Lucan’s Militia Amoris: Elegiac Expectations in the Bellum Civile

by Blanche Conger McCune
Abstract:

Lucan’s epic depicts the displacement of the elegiac notion of militia amoris by bellum civile
through his use of elegiac allusions and topoi. Specifically, Julia's ghost is parallel to Cynthia's
ghost in Propertius 4.7; the description of Erictho draws on the thumbnail sketches of witches in
elegy; Cleopatra is portrayed as a meretrix who follows Ovid’s advice in Ars Amatoria 3; Cornelia
is depicted as one of the abandoned heroines; and Pompey is cast as an elegiac lover. In each case,
however, Lucan frustrates expectations by negating or inverting the elegiac passage or topos: the
civil war thus disturbs even the apolitical world of elegy.

Unmanning an Emperor: Otho in the Literary Tradition

by Michael B. Charles and Eva Anagnostou-Laoutides
Abstract:

Otho was made out to be another Nero in the literary tradition, to the extent that his actions were
assimilated with those of the last Julio-Claudian. This includes a predilection for sexual passivity,
with Apollonius of Tyana even describing him, in a highly rhetorical passage, as having been Galba's
boy lover.

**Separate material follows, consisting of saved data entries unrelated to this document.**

(* ===== verification/Cas.v ===== *)
(** * Classified blobs (gwk-kernel/src/blob/context.rs)

    The Context store over the blob store: a digest's classification is claimed
    before its bytes are written, each content class has its own key, and a blob
    is read back whole under the class that wrote it.  Every call on the blob
    store runs to its answer before the next. *)

From S2P Require Import Prelude Text Envelope Command Tables Db Hub Wire Container Ordered Truth Facts Blobs.

Inductive ContextCasError :=
| CasNotFound
| ClassMismatch (stored requested : BlobClasses)
| WrongContentClass (stored requested : ContentClass)
| ForeignKeyDomain (stored_kek_id : bytes)
| CasBlob (e : BlobError).

#[local] Opaque chunk_nat.

Section Cas.
Context `{TZ : Timestamptz} {V : Type} `{AE : Aead}.
Notation blobs := (Blobs (V := V)).

(** [PgContextCasStore]: the configuration of each content class. *)
Context (store : ContentClass -> BlobConfig).

(** A call on the blob store, to its answer. *)
Fixpoint run (fuel : nat) (cfg : BlobConfig) (f : Fresh) (b : blobs) (t : BlobTask) : blobs * option BlobAnswer :=
  match t, fuel with
  | TDone a, _ => (b, Some a)
  | _, O => (b, None)
  | _, S fuel => let '(b, t) := task_step cfg f b t in run fuel cfg f b t
  end.

(** Enough for every call but a sweep and a rotation: [begin] discards the
    uploads that expired. *)
Definition call (cfg : BlobConfig) (f : Fresh) (b : blobs) (t : BlobTask) : blobs * option BlobAnswer :=
  run (16 + size (b_uploads b)) cfg f b t.

Definition set_classified x (b : blobs) : blobs := {|
  b_now := b_now b; b_uploads := b_uploads b; b_blobs := b_blobs b; b_pins := b_pins b; b_files := b_files b;
  b_staging := b_staging b; b_containers := b_containers b; b_db := b_db b; b_classified := x |}.

(** [class_row]. *)
Definition class_row (b : blobs) (digest : string) : option (BlobClasses * instant) := b_classified b !! address_text digest.

(** [claim]: the standing row, if it is the one asked for. *)
Definition cas_claim (b : blobs) (digest : string) (classes : BlobClasses) : blobs * result ContextCasError instant :=
  let b := if is_some (class_row b digest) then b
           else set_classified (<[address_text digest := (classes, b_now b)]> (b_classified b)) b in
  (b, '(stored, created_at) ← ok_or (class_row b digest) (CasBlob BlobStorage);
      _ ← ensure (bool_decide (stored = classes)) (ClassMismatch stored classes);
      mret created_at).

(** An answer the port does not give to the call is an error of the store. *)
Definition refused (a : option BlobAnswer) : ContextCasError :=
  match a with
  | Some (BlobRefused e) => CasBlob e
  | _ => CasBlob BlobStorage
  end.

(** The loop of [put]: chunks of the plaintext, the last one short. *)
Fixpoint write_all (fuel : nat) (cfg : BlobConfig) (f : Fresh) (b : blobs) (id : string) (sequence : Z) (rest : bytes)
  : blobs * result ContextCasError unit :=
  let chunk := take chunk_nat rest in
  match call cfg f b (TWrite id sequence chunk) with
  | (b, Some Written) =>
      if (zlen chunk <? BLOB_CHUNK_BYTES)%Z then (b, Ok ())
      else match fuel with
           | O => (b, Err (CasBlob BlobStorage))
           | S fuel => write_all fuel cfg f b id (Z.min (sequence + 1) u32_max) (drop chunk_nat rest)
           end
  | (b, a) => (b, Err (refused a))
  end.

Record ContextBlobRecord := {
  cb_digest : string;
  cb_classes : BlobClasses;
  cb_created_at : instant;
  cb_blob : option BlobDescriptor;
}.

(** Bytes sealed under a key no content class owns, and not yet classified. *)
Definition foreign (b : blobs) (digest : string) (label : bytes) : option bytes :=
  match class_row b digest, b_blobs b !! digest with
  | None, Some r => if bool_decide (br_kek_id r = label) then None else Some (br_kek_id r)
  | _, _ => None
  end.

(** [put], after the claim. *)
Definition put_bytes (f : Fresh) (b : blobs) (classes : BlobClasses) (digest : string) (created_at : instant)
    (media_type plaintext : bytes) : blobs * result ContextCasError (ContextBlobRecord * bool) :=
  let cfg := store (bc_content classes) in
  match call cfg f b (TBegin media_type (zlen plaintext)) with
  | (b, Some (Began id)) =>
      match write_all (length plaintext) cfg f b id 0 plaintext with
      | (b, Ok _) =>
          match call cfg f b (TCommit id digest) with
          | (b, Some (Committed d deduped)) =>
              (b, _ ← ensure (bool_decide (ds_kek_id d = bc_kek_id cfg)) (ForeignKeyDomain (ds_kek_id d));
                  mret ({| cb_digest := digest; cb_classes := classes; cb_created_at := created_at; cb_blob := Some d |},
                        deduped))
          | (b, a) => (b, Err (refused a))
          end
      | (b, Err e) => (b, Err e)
      end
  | (b, a) => (b, Err (refused a))
  end.

Definition put (f : Fresh) (b : blobs) (classes : BlobClasses) (media_type plaintext : bytes)
  : blobs * result ContextCasError (ContextBlobRecord * bool) :=
  let digest := hex_lower (Container.sha256 plaintext) in
  match foreign b digest (bc_kek_id (store (bc_content classes))) with
  | Some kek_id => (b, Err (ForeignKeyDomain kek_id))
  | None =>
      match cas_claim b digest classes with
      | (b, Ok created_at) => put_bytes f b classes digest created_at media_type plaintext
      | (b, Err e) => (b, Err e)
      end
  end.

(** The loop of [get]. *)
Fixpoint read_all (fuel : nat) (cfg : BlobConfig) (f : Fresh) (b : blobs) (digest : string) (size : Z) (out : bytes)
  : result ContextCasError bytes :=
  if (zlen out <? size)%Z then
    match fuel, (call cfg f b (TRead digest (zlen out) (size - zlen out))).2 with
    | S fuel, Some (ReadBytes (x :: part)) => read_all fuel cfg f b digest size (out ++ x :: part)
    | S fuel, a => Err (refused a)
    | O, _ => Err (CasBlob BlobStorage)
    end
  else Ok out.

Definition get (f : Fresh) (b : blobs) (digest : string) (content : ContentClass) : result ContextCasError bytes :=
  '(classes, _) ← ok_or (class_row b digest) CasNotFound;
  _ ← ensure (bool_decide (bc_content classes = content)) (WrongContentClass (bc_content classes) content);
  match (call (store content) f b (TStat digest)).2 with
  | Some (Described (Some d)) => read_all (Z.to_nat (ds_byte_size d)) (store content) f b digest (ds_byte_size d) []
  | Some (Described None) => Err CasNotFound
  | a => Err (refused a)
  end.

Definition describe (b : blobs) (digest : string) : option ContextBlobRecord :=
  '(classes, created_at) ← class_row b digest;
  Some {| cb_digest := digest; cb_classes := classes; cb_created_at := created_at;
          cb_blob := descriptor b digest <$> b_blobs b !! digest |}.

(** [pin] and [unpin]: classified blobs only; any class' store will do. *)
Definition cas_pin (cfg : BlobConfig) (f : Fresh) (b : blobs) (t : string -> string -> BlobTask) (digest evidence : string)
  : blobs * result ContextCasError unit :=
  match class_row b digest with
  | None => (b, Err CasNotFound)
  | Some _ =>
      match call cfg f b (t digest evidence) with
      | (b, Some PinAnswered) => (b, Ok ())
      | (b, a) => (b, Err (refused a))
      end
  end.
Definition pin cfg f b digest evidence := cas_pin cfg f b TPin digest evidence.
Definition unpin cfg f b digest evidence := cas_pin cfg f b TUnpin digest evidence.

(** ** Runs *)

Lemma run_step n cfg f b t : (forall a, t <> TDone a) ->
  run (S n) cfg f b t = run n cfg f (task_step cfg f b t).1 (task_step cfg f b t).2.
Proof. intros Ht. destruct t; try (by destruct (task_step _ _ _ _)); [..|by edestruct Ht]; cbn; by repeat case_match. Qed.

Lemma run_done n cfg f b a : run n cfg f b (TDone a) = (b, Some a).
Proof. by destruct n. Qed.

(** Walk a run forward. *)
Ltac runs := rewrite run_step by done; cbn [task_step fst snd].

(** What an upload's calls leave alone. *)
Definition same_rest (b b' : blobs) : Prop :=
  b_now b' = b_now b /\ b_blobs b' = b_blobs b /\ b_pins b' = b_pins b /\ b_containers b' = b_containers b /\
  b_classified b' = b_classified b.

Lemma same_rest_trans b1 b2 b3 : same_rest b1 b2 -> same_rest b2 b3 -> same_rest b1 b3.
Proof. intros (?&?&?&?&?) (?&?&?&?&?). split_and!; congruence. Qed.

(** An upload under way: its row and its file. *)
Definition staged (b : blobs) (id : string) (media_type : bytes) (size : Z) (file : bytes) (next : Z) : Prop :=
  is_upload_id id = true /\ b_files b !! id = Some file /\
  b_uploads b !! id = Some {| up_media_type := media_type; up_byte_size := size; up_written := zlen file;
                              up_next_chunk := next; up_started_at := b_now b |}.

Lemma run_discard n cfg f b ids next : exists b', same_rest b b' /\ b_uploads b' = b_uploads b /\
  run (S (length ids) + n) cfg f b (TDiscard ids next) = run n cfg f b' next.
Proof.
  revert b. induction ids as [|id ids IH]; intros b.
  - exists b. by split_and!.
  - destruct (IH (discard_upload_files id b)) as (b' & Hs & Hu & Hr). exists b'.
    split_and!; [exact Hs|exact Hu|]. cbn [length Nat.add]. by runs.
Qed.

Lemma stale_length (P : string * UploadRow -> bool) (m : gmap string UploadRow) :
  (length (List.filter P (map_to_list m)).*1 <= size m)%nat.
Proof. rewrite length_fmap, <-length_map_to_list. induction (map_to_list m) as [|x l IH]; cbn; [lia|]. destruct (P x); cbn; lia. Qed.

Lemma foldr_delete_None {A} (m : gmap string A) ids i : m !! i = None -> foldr delete m ids !! i = None.
Proof.
  intros Hi. induction ids as [|j ids IH]; cbn; [done|]. destruct (decide (i = j)) as [->|]; [apply lookup_delete_eq|].
  by rewrite lookup_delete_ne.
Qed.

(** [begin] to its answer. *)
Lemma begin_call cfg f b media_type n :
  fresh_ok f -> (1 <= zlen media_type <= u16_max)%Z -> (0 <= n <= i64_max)%Z -> b_uploads b !! fr_id f = None ->
  exists b', call cfg f b (TBegin media_type n) = (b', Some (Began (fr_id f))) /\
    same_rest b b' /\ staged b' (fr_id f) media_type n [] 0.
Proof.
  intros (Hid & _) Hm Hn Hu. unfold call.
  set (stale := (List.filter (fun '(_, u) => expired b u) (map_to_list (b_uploads b))).*1).
  assert (length stale <= size (b_uploads b))%nat as Hl by apply stale_length.
  replace (16 + size (b_uploads b))%nat with (S (S (S (length stale) + (13 + size (b_uploads b) - length stale))))%nat by lia.
  runs. destruct (Z.eqb_spec (zlen media_type) 0); [lia|]. destruct (Z.ltb_spec u16_max (zlen media_type)); [lia|].
  destruct (Z.ltb_spec i64_max n); [lia|]. cbn [orb]. runs. fold stale.
  destruct (run_discard (13 + size (b_uploads b) - length stale) cfg f (set_uploads (foldr delete (b_uploads b) stale) b) stale
    (TBeginInsert media_type n)) as (b1 & Hs & Hu1 & ->).
  replace (13 + size (b_uploads b) - length stale)%nat with (S (S (11 + size (b_uploads b) - length stale)))%nat by lia.
  cbn in Hu1. runs. rewrite Hu1, foldr_delete_None by done. cbn [is_some fst snd]. runs. rewrite run_done.
  eexists. split; [done|]. split; [exact Hs|]. split_and!; [done|cbn; by rewrite lookup_insert_eq|].
  cbn. rewrite lookup_insert_eq. unfold new_upload. done.
Qed.

(** An upload does not expire the moment it starts. *)
Context (not_expired : forall t, older_than t t UPLOAD_EXPIRY_SECS = false).

Lemma write_at_end chunk file : write_at (length file) chunk file = file ++ chunk.
Proof.
  unfold write_at. rewrite Nat.sub_diag. cbn [replicate]. rewrite app_nil_r, take_ge by lia.
  rewrite drop_ge by lia. by rewrite app_nil_r.
Qed.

Despite numerous ancient references to Otho’s ostensible effeminacy, including his
supposedly overzealous care of his person, accusations of sexual excess appear to be rooted in the
general view of the rhetorical tyrant typified by Nero. Otho’s real-life sexual preferences are clearly
unrecoverable, so this inquiry focuses instead on the way in which his sexuality was depicted by those
attempting to shape his reputation as a man unworthy of imperial office. In this study, we examine
contemporary social and philosophical tenets underpinning ancient criticism of his alleged behavior.